The input >>
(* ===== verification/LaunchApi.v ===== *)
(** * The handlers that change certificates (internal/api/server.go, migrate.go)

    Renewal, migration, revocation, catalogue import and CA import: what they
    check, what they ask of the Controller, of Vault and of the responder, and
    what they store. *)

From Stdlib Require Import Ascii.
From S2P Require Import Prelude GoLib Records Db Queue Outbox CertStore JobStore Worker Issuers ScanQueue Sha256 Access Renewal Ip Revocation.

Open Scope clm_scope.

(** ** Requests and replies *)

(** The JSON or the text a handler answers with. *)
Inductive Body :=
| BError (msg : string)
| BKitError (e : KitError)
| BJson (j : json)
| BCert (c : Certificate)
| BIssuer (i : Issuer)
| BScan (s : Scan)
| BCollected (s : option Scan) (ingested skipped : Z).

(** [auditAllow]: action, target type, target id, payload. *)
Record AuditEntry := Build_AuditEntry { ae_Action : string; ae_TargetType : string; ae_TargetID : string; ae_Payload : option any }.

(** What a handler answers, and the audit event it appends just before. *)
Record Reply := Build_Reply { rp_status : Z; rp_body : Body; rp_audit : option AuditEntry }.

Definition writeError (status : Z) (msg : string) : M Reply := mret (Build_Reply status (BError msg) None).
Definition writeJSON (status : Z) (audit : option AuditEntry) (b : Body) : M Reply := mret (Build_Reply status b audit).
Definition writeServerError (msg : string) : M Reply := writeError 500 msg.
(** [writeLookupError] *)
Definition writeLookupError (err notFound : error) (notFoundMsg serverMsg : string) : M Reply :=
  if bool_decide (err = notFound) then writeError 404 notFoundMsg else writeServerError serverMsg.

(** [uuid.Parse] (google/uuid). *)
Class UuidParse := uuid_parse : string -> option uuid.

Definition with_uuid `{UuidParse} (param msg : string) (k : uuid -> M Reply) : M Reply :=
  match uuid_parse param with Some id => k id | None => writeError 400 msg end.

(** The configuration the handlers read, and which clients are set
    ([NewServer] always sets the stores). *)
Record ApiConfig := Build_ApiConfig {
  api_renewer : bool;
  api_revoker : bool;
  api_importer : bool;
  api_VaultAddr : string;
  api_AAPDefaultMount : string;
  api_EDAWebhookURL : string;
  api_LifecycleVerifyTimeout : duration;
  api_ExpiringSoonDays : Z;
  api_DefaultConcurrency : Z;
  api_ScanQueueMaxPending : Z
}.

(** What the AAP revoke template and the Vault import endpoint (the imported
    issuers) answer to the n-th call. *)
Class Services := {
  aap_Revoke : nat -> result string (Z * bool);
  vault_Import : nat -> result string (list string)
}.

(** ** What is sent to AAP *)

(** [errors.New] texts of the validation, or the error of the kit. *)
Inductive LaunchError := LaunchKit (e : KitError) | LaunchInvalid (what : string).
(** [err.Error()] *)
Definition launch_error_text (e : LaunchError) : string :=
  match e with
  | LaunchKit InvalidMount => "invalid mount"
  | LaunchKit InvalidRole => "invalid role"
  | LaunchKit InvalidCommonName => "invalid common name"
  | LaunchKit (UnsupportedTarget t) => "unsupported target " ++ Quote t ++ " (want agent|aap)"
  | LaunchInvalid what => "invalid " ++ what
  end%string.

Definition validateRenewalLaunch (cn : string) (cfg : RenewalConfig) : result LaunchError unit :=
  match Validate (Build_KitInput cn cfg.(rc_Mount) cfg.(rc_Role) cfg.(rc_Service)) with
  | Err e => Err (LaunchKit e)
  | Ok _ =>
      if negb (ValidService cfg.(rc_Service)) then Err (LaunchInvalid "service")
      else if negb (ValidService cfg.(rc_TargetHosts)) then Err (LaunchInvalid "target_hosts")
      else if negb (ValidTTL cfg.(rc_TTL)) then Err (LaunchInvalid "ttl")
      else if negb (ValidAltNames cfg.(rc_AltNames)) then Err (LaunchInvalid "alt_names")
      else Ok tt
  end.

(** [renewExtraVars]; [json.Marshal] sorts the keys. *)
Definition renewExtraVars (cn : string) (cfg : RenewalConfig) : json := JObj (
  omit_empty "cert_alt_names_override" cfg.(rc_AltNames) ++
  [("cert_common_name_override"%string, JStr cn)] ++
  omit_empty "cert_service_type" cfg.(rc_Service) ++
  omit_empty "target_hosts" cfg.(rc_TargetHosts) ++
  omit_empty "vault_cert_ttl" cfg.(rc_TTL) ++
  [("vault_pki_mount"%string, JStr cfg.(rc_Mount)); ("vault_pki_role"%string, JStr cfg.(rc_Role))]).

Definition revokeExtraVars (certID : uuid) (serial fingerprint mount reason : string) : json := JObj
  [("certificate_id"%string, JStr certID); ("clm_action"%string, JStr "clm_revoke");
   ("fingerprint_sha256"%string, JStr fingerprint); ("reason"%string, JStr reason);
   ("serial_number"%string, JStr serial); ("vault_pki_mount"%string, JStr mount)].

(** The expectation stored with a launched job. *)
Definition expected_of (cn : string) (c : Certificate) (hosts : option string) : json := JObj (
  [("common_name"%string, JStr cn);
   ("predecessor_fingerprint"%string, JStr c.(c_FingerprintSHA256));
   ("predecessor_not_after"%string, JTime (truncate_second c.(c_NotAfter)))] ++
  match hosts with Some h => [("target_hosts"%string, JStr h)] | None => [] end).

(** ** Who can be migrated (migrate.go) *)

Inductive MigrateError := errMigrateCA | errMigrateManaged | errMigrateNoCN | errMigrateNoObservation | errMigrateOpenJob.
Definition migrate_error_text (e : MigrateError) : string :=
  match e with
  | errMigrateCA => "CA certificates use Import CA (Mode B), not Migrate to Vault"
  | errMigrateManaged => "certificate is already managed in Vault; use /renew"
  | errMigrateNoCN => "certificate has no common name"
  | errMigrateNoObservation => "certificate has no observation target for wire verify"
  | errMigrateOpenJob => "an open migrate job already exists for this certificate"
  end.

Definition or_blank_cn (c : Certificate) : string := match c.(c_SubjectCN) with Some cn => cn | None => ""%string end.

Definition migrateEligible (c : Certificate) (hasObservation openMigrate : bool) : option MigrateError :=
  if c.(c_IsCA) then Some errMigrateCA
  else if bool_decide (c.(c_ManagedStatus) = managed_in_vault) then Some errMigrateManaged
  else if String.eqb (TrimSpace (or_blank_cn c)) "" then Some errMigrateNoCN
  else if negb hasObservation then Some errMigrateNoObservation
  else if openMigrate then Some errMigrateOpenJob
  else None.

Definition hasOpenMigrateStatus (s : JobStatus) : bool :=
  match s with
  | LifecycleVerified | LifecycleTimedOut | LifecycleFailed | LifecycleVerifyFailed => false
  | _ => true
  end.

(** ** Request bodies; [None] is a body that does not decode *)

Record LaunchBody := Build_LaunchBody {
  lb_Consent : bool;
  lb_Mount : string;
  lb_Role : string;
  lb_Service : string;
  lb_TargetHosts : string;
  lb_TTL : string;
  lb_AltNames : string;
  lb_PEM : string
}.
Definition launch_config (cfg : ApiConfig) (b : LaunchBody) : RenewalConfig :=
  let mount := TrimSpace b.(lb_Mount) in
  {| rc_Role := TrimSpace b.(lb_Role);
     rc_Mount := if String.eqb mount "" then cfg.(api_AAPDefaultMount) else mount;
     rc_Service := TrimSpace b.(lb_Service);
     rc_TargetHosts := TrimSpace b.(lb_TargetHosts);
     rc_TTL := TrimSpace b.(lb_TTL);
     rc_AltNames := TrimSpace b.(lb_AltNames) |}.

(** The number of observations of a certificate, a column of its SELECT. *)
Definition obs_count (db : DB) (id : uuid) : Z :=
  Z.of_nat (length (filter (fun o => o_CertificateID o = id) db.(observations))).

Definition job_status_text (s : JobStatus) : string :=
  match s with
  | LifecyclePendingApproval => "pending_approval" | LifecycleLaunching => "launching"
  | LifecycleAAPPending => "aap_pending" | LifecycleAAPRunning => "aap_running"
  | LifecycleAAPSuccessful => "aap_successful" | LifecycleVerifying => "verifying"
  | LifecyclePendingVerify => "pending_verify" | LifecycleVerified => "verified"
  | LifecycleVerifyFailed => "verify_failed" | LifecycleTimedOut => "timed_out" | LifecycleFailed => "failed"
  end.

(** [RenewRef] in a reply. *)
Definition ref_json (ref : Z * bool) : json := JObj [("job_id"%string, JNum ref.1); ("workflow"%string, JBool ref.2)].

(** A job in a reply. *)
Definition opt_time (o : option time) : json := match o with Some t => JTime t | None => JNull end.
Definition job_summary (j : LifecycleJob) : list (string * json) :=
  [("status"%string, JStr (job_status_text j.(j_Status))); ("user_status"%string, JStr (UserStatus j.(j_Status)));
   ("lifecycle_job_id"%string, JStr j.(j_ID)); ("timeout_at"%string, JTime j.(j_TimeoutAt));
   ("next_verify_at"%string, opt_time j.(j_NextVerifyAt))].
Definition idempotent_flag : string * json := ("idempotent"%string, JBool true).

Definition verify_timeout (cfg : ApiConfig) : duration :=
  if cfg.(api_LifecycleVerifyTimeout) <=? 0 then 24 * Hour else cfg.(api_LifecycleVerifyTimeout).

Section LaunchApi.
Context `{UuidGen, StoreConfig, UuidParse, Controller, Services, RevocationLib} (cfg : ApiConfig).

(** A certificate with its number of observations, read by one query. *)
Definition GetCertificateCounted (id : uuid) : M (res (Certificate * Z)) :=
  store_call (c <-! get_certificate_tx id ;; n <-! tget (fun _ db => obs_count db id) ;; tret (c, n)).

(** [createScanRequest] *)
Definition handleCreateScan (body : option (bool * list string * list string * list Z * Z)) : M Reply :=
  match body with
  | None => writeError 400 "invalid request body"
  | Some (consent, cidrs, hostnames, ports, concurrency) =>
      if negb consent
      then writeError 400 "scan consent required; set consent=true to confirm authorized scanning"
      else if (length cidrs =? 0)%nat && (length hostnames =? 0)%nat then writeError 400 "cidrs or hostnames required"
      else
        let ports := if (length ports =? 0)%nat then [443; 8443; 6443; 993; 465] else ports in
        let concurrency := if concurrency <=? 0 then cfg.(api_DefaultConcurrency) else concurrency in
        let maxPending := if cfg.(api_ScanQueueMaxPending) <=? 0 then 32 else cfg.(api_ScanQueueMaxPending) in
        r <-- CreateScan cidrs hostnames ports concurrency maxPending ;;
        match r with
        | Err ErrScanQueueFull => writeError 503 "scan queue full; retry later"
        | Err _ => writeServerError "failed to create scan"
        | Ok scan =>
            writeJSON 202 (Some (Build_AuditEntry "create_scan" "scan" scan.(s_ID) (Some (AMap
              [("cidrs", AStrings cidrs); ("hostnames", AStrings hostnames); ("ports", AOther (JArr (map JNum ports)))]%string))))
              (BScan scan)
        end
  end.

---

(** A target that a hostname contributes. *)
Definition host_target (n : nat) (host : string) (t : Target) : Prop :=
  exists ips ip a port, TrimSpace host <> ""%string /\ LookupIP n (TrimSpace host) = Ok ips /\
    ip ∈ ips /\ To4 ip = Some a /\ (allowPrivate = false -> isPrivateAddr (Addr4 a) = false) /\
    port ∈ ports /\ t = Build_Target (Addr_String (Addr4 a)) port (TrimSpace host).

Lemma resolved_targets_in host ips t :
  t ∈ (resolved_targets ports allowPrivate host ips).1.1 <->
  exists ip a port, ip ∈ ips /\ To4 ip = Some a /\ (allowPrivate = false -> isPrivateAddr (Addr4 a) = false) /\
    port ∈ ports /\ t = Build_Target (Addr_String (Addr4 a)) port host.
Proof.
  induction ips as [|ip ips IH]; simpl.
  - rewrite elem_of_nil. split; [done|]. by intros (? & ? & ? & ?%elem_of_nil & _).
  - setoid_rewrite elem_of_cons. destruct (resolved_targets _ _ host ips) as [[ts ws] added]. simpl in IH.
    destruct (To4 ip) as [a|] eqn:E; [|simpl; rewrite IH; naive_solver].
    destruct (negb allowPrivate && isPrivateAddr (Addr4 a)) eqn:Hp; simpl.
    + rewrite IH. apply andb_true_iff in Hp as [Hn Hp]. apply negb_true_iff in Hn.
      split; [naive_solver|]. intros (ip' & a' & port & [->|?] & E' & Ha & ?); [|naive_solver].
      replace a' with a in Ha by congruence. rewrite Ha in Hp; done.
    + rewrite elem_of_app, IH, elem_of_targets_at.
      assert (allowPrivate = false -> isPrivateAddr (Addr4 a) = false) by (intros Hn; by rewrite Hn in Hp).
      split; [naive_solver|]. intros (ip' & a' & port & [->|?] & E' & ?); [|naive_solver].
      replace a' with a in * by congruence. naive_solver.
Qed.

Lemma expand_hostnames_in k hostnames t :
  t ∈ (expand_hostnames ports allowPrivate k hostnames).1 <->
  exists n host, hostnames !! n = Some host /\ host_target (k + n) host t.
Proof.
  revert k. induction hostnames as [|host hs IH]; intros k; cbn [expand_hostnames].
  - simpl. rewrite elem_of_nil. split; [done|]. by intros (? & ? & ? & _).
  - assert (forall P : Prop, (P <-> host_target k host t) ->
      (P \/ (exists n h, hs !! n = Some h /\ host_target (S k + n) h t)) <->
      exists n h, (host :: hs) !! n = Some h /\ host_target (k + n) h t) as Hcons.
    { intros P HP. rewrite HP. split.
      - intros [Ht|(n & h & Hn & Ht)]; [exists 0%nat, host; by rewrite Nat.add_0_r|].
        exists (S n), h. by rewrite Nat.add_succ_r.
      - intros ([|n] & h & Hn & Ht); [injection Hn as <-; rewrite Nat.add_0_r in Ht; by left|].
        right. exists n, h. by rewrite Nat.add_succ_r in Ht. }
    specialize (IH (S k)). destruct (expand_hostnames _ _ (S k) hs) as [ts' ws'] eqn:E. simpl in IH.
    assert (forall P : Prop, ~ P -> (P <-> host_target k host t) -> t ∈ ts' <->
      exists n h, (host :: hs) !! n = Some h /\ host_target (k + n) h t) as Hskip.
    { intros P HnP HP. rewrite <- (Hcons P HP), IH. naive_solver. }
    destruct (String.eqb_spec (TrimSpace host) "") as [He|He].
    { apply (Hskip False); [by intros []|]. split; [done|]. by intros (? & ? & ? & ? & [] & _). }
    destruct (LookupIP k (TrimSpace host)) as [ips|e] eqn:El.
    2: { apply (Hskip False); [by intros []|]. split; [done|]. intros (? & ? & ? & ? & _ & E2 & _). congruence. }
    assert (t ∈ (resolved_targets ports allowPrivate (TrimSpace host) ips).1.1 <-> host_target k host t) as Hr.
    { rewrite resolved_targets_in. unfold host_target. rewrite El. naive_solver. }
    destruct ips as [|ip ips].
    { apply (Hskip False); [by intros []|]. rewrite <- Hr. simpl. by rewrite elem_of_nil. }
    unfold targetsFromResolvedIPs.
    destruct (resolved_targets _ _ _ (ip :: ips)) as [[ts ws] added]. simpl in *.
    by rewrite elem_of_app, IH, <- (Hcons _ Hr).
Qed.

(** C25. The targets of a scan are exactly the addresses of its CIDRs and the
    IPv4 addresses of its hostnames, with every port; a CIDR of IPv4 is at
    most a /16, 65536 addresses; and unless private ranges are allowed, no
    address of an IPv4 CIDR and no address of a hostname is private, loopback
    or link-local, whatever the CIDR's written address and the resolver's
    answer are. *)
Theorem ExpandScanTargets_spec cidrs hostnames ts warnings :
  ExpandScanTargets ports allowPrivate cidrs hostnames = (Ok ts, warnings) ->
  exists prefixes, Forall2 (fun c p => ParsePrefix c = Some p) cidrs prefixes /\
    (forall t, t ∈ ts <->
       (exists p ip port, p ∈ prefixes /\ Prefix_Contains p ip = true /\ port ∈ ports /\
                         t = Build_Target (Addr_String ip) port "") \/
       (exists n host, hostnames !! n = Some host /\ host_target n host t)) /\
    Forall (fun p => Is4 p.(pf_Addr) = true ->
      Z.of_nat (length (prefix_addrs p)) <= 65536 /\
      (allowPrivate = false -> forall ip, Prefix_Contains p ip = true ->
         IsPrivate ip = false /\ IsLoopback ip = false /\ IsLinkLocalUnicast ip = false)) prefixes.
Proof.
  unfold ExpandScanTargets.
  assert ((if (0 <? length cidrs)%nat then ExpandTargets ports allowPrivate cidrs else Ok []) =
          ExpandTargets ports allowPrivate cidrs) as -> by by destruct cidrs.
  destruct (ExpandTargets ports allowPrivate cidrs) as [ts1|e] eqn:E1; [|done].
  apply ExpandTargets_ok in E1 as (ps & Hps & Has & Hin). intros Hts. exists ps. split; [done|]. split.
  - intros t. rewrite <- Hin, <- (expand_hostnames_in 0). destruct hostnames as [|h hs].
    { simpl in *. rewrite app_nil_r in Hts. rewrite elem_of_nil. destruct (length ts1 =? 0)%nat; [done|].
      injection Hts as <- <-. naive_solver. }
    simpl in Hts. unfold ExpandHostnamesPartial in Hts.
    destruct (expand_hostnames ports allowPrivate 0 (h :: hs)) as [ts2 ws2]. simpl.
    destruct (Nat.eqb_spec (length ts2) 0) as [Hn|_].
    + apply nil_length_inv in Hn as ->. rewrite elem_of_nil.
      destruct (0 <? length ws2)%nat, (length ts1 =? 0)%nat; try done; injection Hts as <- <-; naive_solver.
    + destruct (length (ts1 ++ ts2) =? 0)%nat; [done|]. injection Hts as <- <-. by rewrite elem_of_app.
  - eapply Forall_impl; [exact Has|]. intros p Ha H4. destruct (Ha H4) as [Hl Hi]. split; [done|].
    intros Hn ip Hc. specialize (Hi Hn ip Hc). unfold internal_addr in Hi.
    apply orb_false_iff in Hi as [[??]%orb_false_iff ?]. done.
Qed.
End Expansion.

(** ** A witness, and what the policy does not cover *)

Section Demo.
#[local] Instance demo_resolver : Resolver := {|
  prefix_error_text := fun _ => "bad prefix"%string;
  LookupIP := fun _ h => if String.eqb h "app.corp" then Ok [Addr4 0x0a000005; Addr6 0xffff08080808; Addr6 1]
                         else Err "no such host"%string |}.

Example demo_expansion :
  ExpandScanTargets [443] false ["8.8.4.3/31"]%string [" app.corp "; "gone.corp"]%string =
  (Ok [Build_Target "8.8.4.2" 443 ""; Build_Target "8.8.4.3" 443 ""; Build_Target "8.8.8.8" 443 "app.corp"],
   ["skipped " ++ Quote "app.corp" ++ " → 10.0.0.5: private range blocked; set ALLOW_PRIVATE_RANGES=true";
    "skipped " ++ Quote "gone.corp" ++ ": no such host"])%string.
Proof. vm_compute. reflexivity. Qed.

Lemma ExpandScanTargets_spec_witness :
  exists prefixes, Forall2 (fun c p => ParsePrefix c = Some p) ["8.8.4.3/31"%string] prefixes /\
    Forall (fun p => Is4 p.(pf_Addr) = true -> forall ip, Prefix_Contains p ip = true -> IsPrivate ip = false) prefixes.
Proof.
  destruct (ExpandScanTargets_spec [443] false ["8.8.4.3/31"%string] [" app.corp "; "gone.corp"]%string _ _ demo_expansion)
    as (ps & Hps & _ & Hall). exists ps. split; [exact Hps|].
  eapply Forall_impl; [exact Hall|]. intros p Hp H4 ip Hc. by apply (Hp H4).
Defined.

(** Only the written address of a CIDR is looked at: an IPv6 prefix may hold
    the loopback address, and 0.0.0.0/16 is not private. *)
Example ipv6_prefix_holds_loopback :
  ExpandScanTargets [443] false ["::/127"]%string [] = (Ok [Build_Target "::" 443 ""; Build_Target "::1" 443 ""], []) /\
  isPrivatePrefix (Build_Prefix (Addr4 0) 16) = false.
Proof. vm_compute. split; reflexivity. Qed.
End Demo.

Activity >> An answer is complete only when it holds every line above containing the string "JobStatus".

The completed task >>
Definition hasOpenMigrateStatus (s : JobStatus) : bool :=
Definition job_status_text (s : JobStatus) : string :=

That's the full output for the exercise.